La regla del peso, lo que una pestaña puede soportar de verdad
Una pestaña natural solo aguanta una carga limitada: el equivalente a una extensión de 0,15 mm, o a unos 6 hilos de 0,07 mm. No más. Esta es la regla sobre la que se basa todo el volumen ruso, y lo que ocurre cuando se traiciona.
Si hay una sola cosa que recordar del volumen ruso, es esta. Una pestaña natural no soporta cualquier cosa. Tiene un límite, y ese límite cabe en una frase: aguanta el equivalente a una extensión de 0,15 mm, o a unos 6 hilos de 0,07 mm. Dicho así parece una tontería. Pero cuando una alumna comprende de verdad esta regla, todo lo demás encaja.
- Una pestaña natural soporta el equivalente a UNA extensión de 0,15 mm, O a unos 6 hilos de 0,07 mm.
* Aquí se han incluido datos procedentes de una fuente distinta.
(** Turning all the children. *)
Lemma turn_all t pos c n e (turn : nat -> nat -> M merging unit) (d d' : Direction) (P : nat -> option nat -> Prop) :
  (forall i t pos, (i < List.length lists)%nat -> kids t pos -> turning c e d t pos ->
    exists t' p', turn c i t = (Ret tt, t') /\ kids t' (upd pos i p') /\ turning c e d t' (upd pos i p') /\ (i <> c -> P i p')) ->
  kids t pos -> turning c e d t pos -> l !! n = Some e ->
  (forall pos' lc k, lists !! c = Some lc -> pos' c = Some k -> lc !! k = Some e -> cutk n lc k -> cutk (S n) lc (S k) -> P c (pos' c)) ->
  exists t' pos', (for_each (seq 0 (n_ t)) (turn c) ;; set_direction d') t = (Ret tt, t') /\ kids t' pos' /\ turning c e d' t' pos' /\
    forall i, (i < List.length lists)%nat -> P i (pos' i).
Proof.
  intros Hturn Hk Ht He Hcur. destruct (for_each_ok (turn c) (fun i p => i <> c -> P i p) (turning c e d)) with (ids := seq 0 (n_ t)) (t := t) (pos := pos)
    as (t1 & pos1 & E1 & Hk1 & Ht1 & HP & _); [done|apply NoDup_seq| |done|done|].
  { intros i Hi. apply elem_of_seq in Hi. pose proof Hk as [Hlen _]. unfold n_ in Hi. lia. }
  erewrite bind_Ret by exact E1. destruct Ht1 as (H1 & H2 & H3). eexists _, pos1. split; [reflexivity|]. split; [exact Hk1|]. split; [done|].
  intros i Hi. destruct (Nat.eq_dec i c) as [->|Hne].
  - destruct (cur_elem _ _ _ H3) as (lc & Hlc & _). destruct (cutk_current n c pos1 e H3 He lc Hlc) as (k & Hp & Hlk & Hc1 & Hc2). by apply (Hcur pos1 lc k).
  - apply HP; [|done]. apply elem_of_seq. pose proof Hk as [Hlen _]. unfold n_. lia.
Qed.

Lemma merging_laws : IteratorLaws merging merging_stands.
Proof.
  split.
  - intros l0 t n (-> & pos & _ & c & e & _ & He & _). by eapply lookup_lt_Some.
  - intros l0 t p (-> & pos & _ & Hp). cbn. unfold merging_Valid. destruct p as [n|]; [by destruct Hp as (c & e & -> & _)|by rewrite Hp].
  - intros l0 t p (-> & pos & Hk & _). cbn. unfold merging_status. destruct Hk as [Hlen Hk].
    assert (Hall : forall w, w ∈ children_ t -> wrapper_status w = Some OK).
    { intros w Hw. apply list_elem_of_lookup_1 in Hw as [i Hi]. destruct (lookup_lt_is_Some_2 lists i) as [li Hli]; [apply lookup_lt_Some in Hi; lia|].
      by eapply wraps_status, Hk. }
    induction (children_ t) as [|w ws IH] in Hall |- *; [done|]. cbn [first_error]. rewrite Hall by (apply elem_of_cons; by left). cbn.
    apply IH. intros w' Hw'. apply Hall, elem_of_cons. by right.
  - intros l0 t n e (-> & pos & Hk & c & e' & Hc & He' & Hcur & _) He. rewrite He in He'. injection He' as <-. by apply (merging_key_ok t pos c e).
  - intros l0 t n e (-> & pos & Hk & c & e' & Hc & He' & Hcur & _) He. rewrite He in He'. injection He' as <-.
    unfold it_value, merging_ops, merging_value. erewrite bind_Ret by (by apply the_current_ok). by apply (child_value t pos).
  - intros l0 t p _ (-> & pos & Hk & _). unfold it_SeekToFirst, merging_ops, merging_SeekToFirst. rewrite bind_get.
    destruct (for_each_move t pos wrapper_SeekToFirst (forward_at 0) Hk) as (t1 & pos1 & E1 & Hk1 & Hf).
    { intros i li q w Hli Hw. destruct (wrapper_SeekToFirst_ok _ _ _ (list_source i li Hli) Hw) as (w' & E & Hw'). exists w', (first_pos li).
      split; [done|]. split; [done|by apply first_forward]. }
    erewrite bind_Ret by exact E1. destruct (smallest_stands t1 pos1 0 Hk1 Hf) as (c & E2 & Hs). erewrite bind_Ret by exact E2. eexists. split; [reflexivity|]. exact Hs.
  - intros l0 t p _ (-> & pos & Hk & _). unfold it_SeekToLast, merging_ops, merging_SeekToLast. rewrite bind_get.
    destruct (for_each_move t pos wrapper_SeekToLast (reverse_at (List.length l)) Hk) as (t1 & pos1 & E1 & Hk1 & Hf).
    { intros i li q w Hli Hw. destruct (wrapper_SeekToLast_ok _ _ _ (list_source i li Hli) Hw) as (w' & E & Hw'). exists w', (last_pos li).
      split; [done|]. split; [done|by apply last_reverse]. }
    erewrite bind_Ret by exact E1. destruct (largest_stands t1 pos1 (List.length l) Hk1 ltac:(lia) Hf) as (c & E2 & Hs). erewrite bind_Ret by exact E2.
    eexists. split; [reflexivity|]. exact Hs.
  - intros l0 t n _ (-> & pos & Hk & c & e & Hc & He & Hcur & Hd). unfold it_Next, merging_ops, merging_Next. rewrite bind_get. erewrite bind_Ret by (by apply the_current_ok).
    destruct (direction_ t) eqn:Ed.
    + rewrite bind_ret. by apply (advance t pos n c e).
    + destruct (turn_all t pos c n e turn_forward kReverse kForward (forward_at n)) as (t1 & pos1 & E1 & Hk1 & (H1 & H2 & H3) & Hf); [|done|done|done| |].
      * intros i t0 pos0 Hi Hk0 Ht0. by apply turn_forward_ok.
      * intros pos' lc k Hlc Hp Hlk Hcut _ li Hli. rewrite Hlc in Hli. injection Hli as <-. exists k. split; [done|]. rewrite Hp. unfold at_pos.
        apply lookup_lt_Some in Hlk. by destruct (Nat.ltb_spec k (List.length lc)); [|lia].
      * erewrite bind_Ret by exact E1. by apply (advance t1 pos1 n c e).
  - intros l0 t n _ (-> & pos & Hk & c & e & Hc & He & Hcur & Hd). unfold it_Prev, merging_ops, merging_Prev. rewrite bind_get. erewrite bind_Ret by (by apply the_current_ok).
    destruct (direction_ t) eqn:Ed.
    + destruct (turn_all t pos c n e turn_reverse kForward kReverse (fun i p => i <> c -> reverse_at n i p)) as (t1 & pos1 & E1 & Hk1 & (H1 & H2 & H3) & Hf); [|done|done|done|done|].
      * intros i t0 pos0 Hi Hk0 Ht0. destruct (turn_reverse_ok c i n e t0 pos0 Hi He Hk0 Ht0) as (t' & p' & H1 & H2 & H3 & H4). exists t', p'. auto.
      * erewrite bind_Ret by exact E1. apply (retreat t1 pos1 n c e); [done..|]. intros i Hi. destruct (Nat.eq_dec i c) as [->|Hne].
        -- intros li Hli. destruct (cutk_current n c pos1 e H3 He li Hli) as (k & Hp & _ & _ & Hcut). by exists (S k).
        -- intros li Hli. destruct (Hf i Hi Hne li Hli) as (k & Hcut & Hp). exists k. split; [|done].
           apply (proj1 (cutk_skip n li k i e c Hli Hne He (cur_elem _ _ _ H3))), Hcut.
    + rewrite bind_ret. by apply (retreat t pos n c e).
  - intros l0 t p target _ (-> & pos & Hk & _) Ht. unfold it_Seek, merging_ops, merging_Seek. rewrite bind_get. destruct (seeks_exists target l) as [p0 Hp0].
    destruct (for_each_move t pos (wrapper_Seek target) (forward_at (match p0 with Some n => n | None => List.length l end)) Hk) as (t1 & pos1 & E1 & Hk1 & Hf).
    { intros i li q w Hli Hw. destruct (wrapper_Seek_ok _ _ _ target (list_source i li Hli) Hw Ht) as (w' & p' & E & Hw' & Hs). exists w', p'.
      split; [done|]. split; [done|]. apply (seeks_forward target p0 i p' Ht Hp0). intros li' Hli'. rewrite Hli in Hli'. by injection Hli' as <-. }
    erewrite bind_Ret by exact E1. destruct (smallest_stands t1 pos1 _ Hk1 Hf) as (c & E2 & Hs). erewrite bind_Ret by exact E2.
    exists (mk_merging (children_ t1) c kForward), p0. split; [reflexivity|]. split; [|done]. destruct p0 as [n|].
    + destruct Hp0 as [(e & He & _) _]. apply lookup_lt_Some in He. by destruct (Nat.ltb_spec n (List.length l)); [|lia].
    + by rewrite Nat.ltb_irrefl in Hs.
Qed.
End Merging.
No más.
- Esa es toda la lógica del volumen ruso: se confecciona un abanico de hilos muy finos (0,07 mm), de 2 a 6 por abanico como máximo, sin superar ese peso. En 0,10 mm, más grueso, uno se limita a 2 hilos (el 2D).
- Cuando se supera ese umbral, la pestaña natural queda demasiado cargada. Se debilita, cae antes de tiempo y la línea se llena de huecos.
La frase que más repito en formación
Si hay una sola cosa que recordar del volumen ruso, es esta. Una pestaña natural no soporta cualquier cosa. Tiene un límite, y ese límite cabe en una frase: aguanta el equivalente a una extensión de 0,15 mm, o a unos 6 hilos de 0,07 mm.
Dicho así parece una tontería. Pero cuando una alumna comprende de verdad esta regla, todo lo demás encaja. La elección del diámetro, el número de hilos por abanico, la razón por la que existe el volumen ruso en lugar de pelo a pelo grueso por todas partes. Todo parte de ahí.
Y cuando no se comprende, ocurre lo contrario. Se colocan abanicos bonitos y bien poblados, la clienta se va encantada, y tres semanas después vuelve con huecos en la línea y la sensación de haberse estropeado las pestañas. Así que veamos juntas por qué existe esta regla, y qué pasa cuando se traiciona.
Una pestaña natural es un tallo fino plantado en una raíz viva
Antes de hablar de peso, hay que ver lo que tenemos delante. Una pestaña natural no es un gancho sólido. Es un tallo fino, flexible, anclado en un folículo, exactamente como un cabello. Crece, vive unas semanas, luego cae y otra nueva vuelve a salir. Es un ciclo permanente.
Mientras esa pestaña está sana, puede soportar una carga. Pero una carga razonable. Si le enganchas algo demasiado pesado, ocurren dos cosas. A corto plazo, la pestaña se dobla, se orienta mal, el resultado se deforma. A más largo plazo, y este es el verdadero problema, la raíz se ve tirada de forma permanente. El folículo se fatiga, y la pestaña acaba cediendo antes de tiempo.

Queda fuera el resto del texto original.